Hello, I have been a partner since 2001 and I have been collaborating with the Firm since 1995. This month I have been with Tonucci & Partners for 25 years, we are at the silver wedding.

What subjects do you work in?

I am a Litigator. I mainly deal with civil, commercial, criminal and compliance disputes. I have never chosen between civil and criminal litigation. I follow them both. In civil litigation, if possible, I aim for an agreement, but we need to know the rules of the game and of the dispute, if we want to reach a good agreement. To be honest, however, the heart beats for the criminal trial. This is the moment when I truly feel like a lawyer. That's when I wear the toga. I have a reverence for the toga. It is in the process and, especially in the courtroom, in front of the Judge, that I try to give my best and to capture attention with arguments that must go straight to the point, never digress. Allow me to recall in this interview Professor Franco Cordero, who passed away a few days ago. I had the honor of graduating with him and, afterwards, I attended his chair at the University La Sapienza in Rome for a few years. Prof. Cordero taught me the importance of understanding the innermost meaning of procedural terms and law, which helps you to try to avoid errors, which are always around the corner. The code of procedure defined it as a 'complicated device' to be handled with care.

Do you have other passions?

My profession is my passion. I also have others, sport and, in particular, skiing and sailing, historical and political reading, driving cars and motorcycles, but the profession of lawyer takes away most of the time, between clients, Firm activities. and court, travel, it is difficult to have free time. The profession can only be done if you have the passion. At the beginning, at Studio, the lawyer Tonucci caught my interest in the organization and then, more recently, in the media and communication, and so I started to deal, among other things, with the IT organization of the Study and communication.

What do you do for IT?

Tonucci & Partners has multiple offices in Italy and also abroad in Eastern Europe and around 200 professionals. It has always been important to try to be well organized on IT in order to manage a structure of many lawyers and offices.

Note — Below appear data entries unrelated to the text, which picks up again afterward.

(** * webscraper: a domain-scoped asynchronous crawler

    A shallow embedding of [webscraper.py]: the file naming of
    [FileOperation], the domain filter of [URLcheck], and the coroutines
    [Scraper.fetch], [Scraper.scrape] and [Scraper.download_pdf] running on
    a cooperative event loop.

    Python strings are [string]; the visited-links dictionary is a
    [gmap string string]; the set of links of a page is a [gset string].
    Effects (the dictionary, printing, files, requests) are threaded
    through a state-and-exception monad.  The functions of [urllib] and
    [bs4] are fields of a [Platform] record, so that every theorem holds for
    whatever these libraries compute. *)

From Stdlib Require Import ZArith Ascii.
From stdpp Require Import gmap strings list fin_maps.

Local Open Scope Z_scope.

(** ** Python string methods *)

Module Str.

Definition is_empty (s : string) : bool :=
  match s with EmptyString => true | String _ _ => false end.

(** [s.startswith(p)] *)
Fixpoint startswith (p s : string) : bool :=
  match p, s with
  | EmptyString, _ => true
  | String a p', String b s' => Ascii.eqb a b && startswith p' s'
  | String _ _, EmptyString => false
  end.

Fixpoint drop (n : nat) (s : string) : string :=
  match n, s with
  | O, _ => s
  | S _, EmptyString => EmptyString
  | S n', String _ s' => drop n' s'
  end.

(** [s.endswith(p)]: the last [len(p)] characters of [s] are [p] *)
Definition endswith (s p : string) : bool :=
  (String.length p <=? String.length s)%nat &&
  String.eqb (drop (String.length s - String.length p) s) p.

(** [p in s] for strings *)
Fixpoint contains (p s : string) : bool :=
  startswith p s ||
  match s with
  | EmptyString => false
  | String _ s' => contains p s'
  end.

(** [c in s] for a single character *)
Fixpoint mem (c : ascii) (s : string) : bool :=
  match s with
  | EmptyString => false
  | String a s' => Ascii.eqb a c || mem c s'
  end.

Definition lower_ascii (c : ascii) : ascii :=
  let n := N_of_ascii c in
  if ((65 <=? n) && (n <=? 90))%N then ascii_of_N (n + 32) else c.

(** [s.lower()] on ASCII text *)
Fixpoint lower (s : string) : string :=
  match s with
  | EmptyString => EmptyString
  | String a s' => String (lower_ascii a) (lower s')
  end.

(** [s.lstrip(c)], [s.rstrip(c)] and [s.strip(c)] for a one-character set *)
Fixpoint lstrip (c : ascii) (s : string) : string :=
  match s with
  | EmptyString => EmptyString
  | String a s' => if Ascii.eqb a c then lstrip c s' else s
  end.

Fixpoint rstrip (c : ascii) (s : string) : string :=
  match s with
  | EmptyString => EmptyString
  | String a s' =>
      let r := rstrip c s' in
      if Ascii.eqb a c && is_empty r then EmptyString else String a r
  end.

Definition strip (c : ascii) (s : string) : string := rstrip c (lstrip c s).

(** [s.replace(old, new)] for a non-empty [old]: occurrences are taken
    from the left and do not overlap.  The fuel counts the characters
    still to scan. *)
Fixpoint replace_fuel (fuel : nat) (old new s : string) : string :=
  match fuel with
  | O => s
  | S fuel' =>
      match s with
      | EmptyString => EmptyString
      | String a s' =>
          if startswith old s
          then new +:+ replace_fuel fuel' old new (drop (String.length old) s)
          else String a (replace_fuel fuel' old new s')
      end
  end.

Definition replace (old new s : string) : string :=
  replace_fuel (String.length s) old new s.

(** the part of [s] before the first character of [stop], and the rest
    starting at that character ([s[:i]], [s[i:]] with [i] the first hit) *)
Fixpoint break_at (stop : string) (s : string) : string * string :=
  match s with
  | EmptyString => (EmptyString, EmptyString)
  | String a s' =>
      if mem a stop then (EmptyString, s)
      else let '(l, r) := break_at stop s' in (String a l, r)
  end.

(** [s.split(c, 1)] when [c] occurs in [s]; [(s, "")] otherwise *)
Definition split_once (c : ascii) (s : string) : string * string :=
  let '(l, r) := break_at (String c EmptyString) s in (l, drop 1 r).

End Str.

(** ** Exceptions and the effect monad *)

(** A raised Python exception, identified by its message.  Every exception
    of the model is an instance of [Exception]: the ones raised by
    [urllib], [bs4], [aiohttp] and [open]. *)
Definition Exn : Type := string.

Inductive Outcome (A : Type) : Type :=
| Ok (a : A)
| Raise (e : Exn).
Arguments Ok {A} a.
Arguments Raise {A} e.

(** What [print] receives. *)
Inductive Msg : Type :=
| Visiting (url : string)
| ProcessingError (url : string) (e : Exn)
| PdfFailed (url : string) (e : Exn).

(** The text of a printed message (the f-strings of lines 154, 180, 198). *)
Definition render (m : Msg) : string :=
  match m with
  | Visiting url => "Visiting: " +:+ url
  | ProcessingError url e => "An error occurred while processing " +:+ url +:+ ": " +:+ e
  | PdfFailed url e => "Failed to download PDF " +:+ url +:+ ": " +:+ e
  end.

(** Everything the program does to the outside, in order. *)
Inductive Event : Type :=
| EPrint (m : Msg)
| EGet (url : string)
| EWriteText (path content : string)
| EWritePdf (path content : string)
| EAppend (path text : string)
| ESave (path : string) (ledger : gmap string string)
| ESleep (delay : Z).

(** The mutable state: [file_op.visitedlinks] and the effects so far. *)
Record World : Type := mkWorld {
  visitedlinks : gmap string string;
  events : list Event
}.

Definition M (A : Type) : Type := World -> Outcome A * World.

Definition ret {A} (a : A) : M A := fun w => (Ok a, w).

Definition bind {A B} (m : M A) (k : A -> M B) : M B :=
  fun w => match m w with
           | (Ok a, w') => k a w'
           | (Raise e, w') => (Raise e, w')
           end.

Definition raise {A} (e : Exn) : M A := fun w => (Raise e, w).

(** [try: body except Exception as e: handler(e)] *)
Definition try_except {A} (body : M A) (handler : Exn -> M A) : M A :=
  fun w => match body w with
           | (Ok a, w') => (Ok a, w')
           | (Raise e, w') => handler e w'
           end.

Definition lift {A} (o : Outcome A) : M A := fun w => (o, w).

Definition emit (e : Event) : M unit :=
  fun w => (Ok tt, mkWorld (visitedlinks w) (events w ++ [e])).

Definition get_ledger : M (gmap string string) :=
  fun w => (Ok (visitedlinks w), w).

(** [self.file_op.visitedlinks[url] = v] *)
Definition set_status (url v : string) : M unit :=
  fun w => (Ok tt, mkWorld (<[url := v]> (visitedlinks w)) (events w)).

Global Instance M_ret : MRet M := @ret.
Global Instance M_bind : MBind M := fun A B k m => bind m k.

(** ** The libraries and the configuration *)

(** The six components of [urlparse(url)]. *)
Record ParseResult : Type := mkParse {
  scheme : string;
  netloc : string;
  path : string;
  params : string;
  query : string;
  fragment : string
}.

(** The library calls of the program.  [soup] is a parsed document;
    [open_ok p] tells whether [open(p, mode)] succeeds for writing. *)
Class Platform : Type := {
  urlparse : string -> Outcome ParseResult;
  urljoin : string -> string -> Outcome string;
  soup : Type;
  BeautifulSoup : string -> Outcome soup;
  find_all_a_href : soup -> list string;
  extract_all : list string -> soup -> soup;
  get_text : soup -> Outcome string;
  find_main : soup -> option soup;
  get_text_lines : soup -> Outcome string;
  open_ok : string -> bool
}.

(** The module-level setup (lines 204-212). *)
Class Setup : Type := {
  mainurl : string;
  domain : string;
  data_folder : string;
  status_file : string;
  request_delay : Z
}.

(** [os.path.join(a, b)] on POSIX *)
Definition path_join (a b : string) : string :=
  if Str.startswith "/" b then b
  else if Str.is_empty a || Str.endswith a "/" then a +:+ b
  else a +:+ "/" +:+ b.

Global Instance Outcome_ret : MRet Outcome := @Ok.
Global Instance Outcome_bind : MBind Outcome :=
  fun A B k o => match o with Ok a => k a | Raise e => Raise e end.

Definition newline : string := String "010"%char EmptyString.

(** What the server (or the transport) answers to one [session.get]: a
    response with its status and the outcome of reading its body
    ([response.text()] or [response.read()]), or an exception raised by the
    transport. *)
Inductive Reply : Type :=
| Response (status : Z) (body : Outcome string)
| TransportError (e : Exn).

(** The coroutine objects a page appends to [tasks]. *)
Inductive Coroutine : Type :=
| CScrape (url : string)
| CDownload (url : string).

(** Where a resumed [scrape] stops next. *)
Inductive Next : Type :=
| Return
| Gather (tasks : list Coroutine)
| Sleep.

Section Program.
Context {L : Platform} {S : Setup}.

(** *** class FileOperation *)

(** [open(p, mode)] for writing or appending *)
Definition open_file (p : string) : M unit :=
  if open_ok p then ret tt else raise ("OSError: " +:+ p).

(** [load_status]: the stored dictionary, or an empty one without a file *)
Definition load_status (disk : option (gmap string string)) : gmap string string :=
  match disk with
  | Some ledger => ledger
  | None => ∅
  end.

Definition save_status : M unit :=
  open_file status_file ;;
  ledger ← get_ledger;
  emit (ESave status_file ledger).

Definition create_file (url : string) : Outcome string :=
  parsed_url ← urlparse url;
  let path := Str.replace "/" "_" (Str.strip "/" (path parsed_url)) in
  let path := if Str.is_empty path then "index" else path in
  Ok (path_join data_folder (netloc parsed_url +:+ "_" +:+ path +:+ ".txt")).

(** the name [write_pdf] opens *)
Definition pdf_filename (url : string) : Outcome string :=
  filename ← create_file url;
  Ok (Str.replace ".txt" ".pdf" filename).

Given the continuous technological evolution, we must cyclically question everything. The last time, we did it three years ago and today, after having redesigned the IT architecture of the Firm with the technicians, we were able to guarantee the effective operation of all lawyers and staff remotely with the Covid-19 emergency .

We have a central server and offices connected with dedicated super-fast optical fiber. Each user has access from their terminal or from their notebook or tablet to the virtual desktop. The user can also be in Australia, if he has an internet connection and his device, it is as if he were virtually always at the Studio, with access to all the following practices and the related electronic files, with access to jurisprudence databases and magazines, as well as all the additional functions needed to communicate with colleagues, staff, administration, customers and judicial offices.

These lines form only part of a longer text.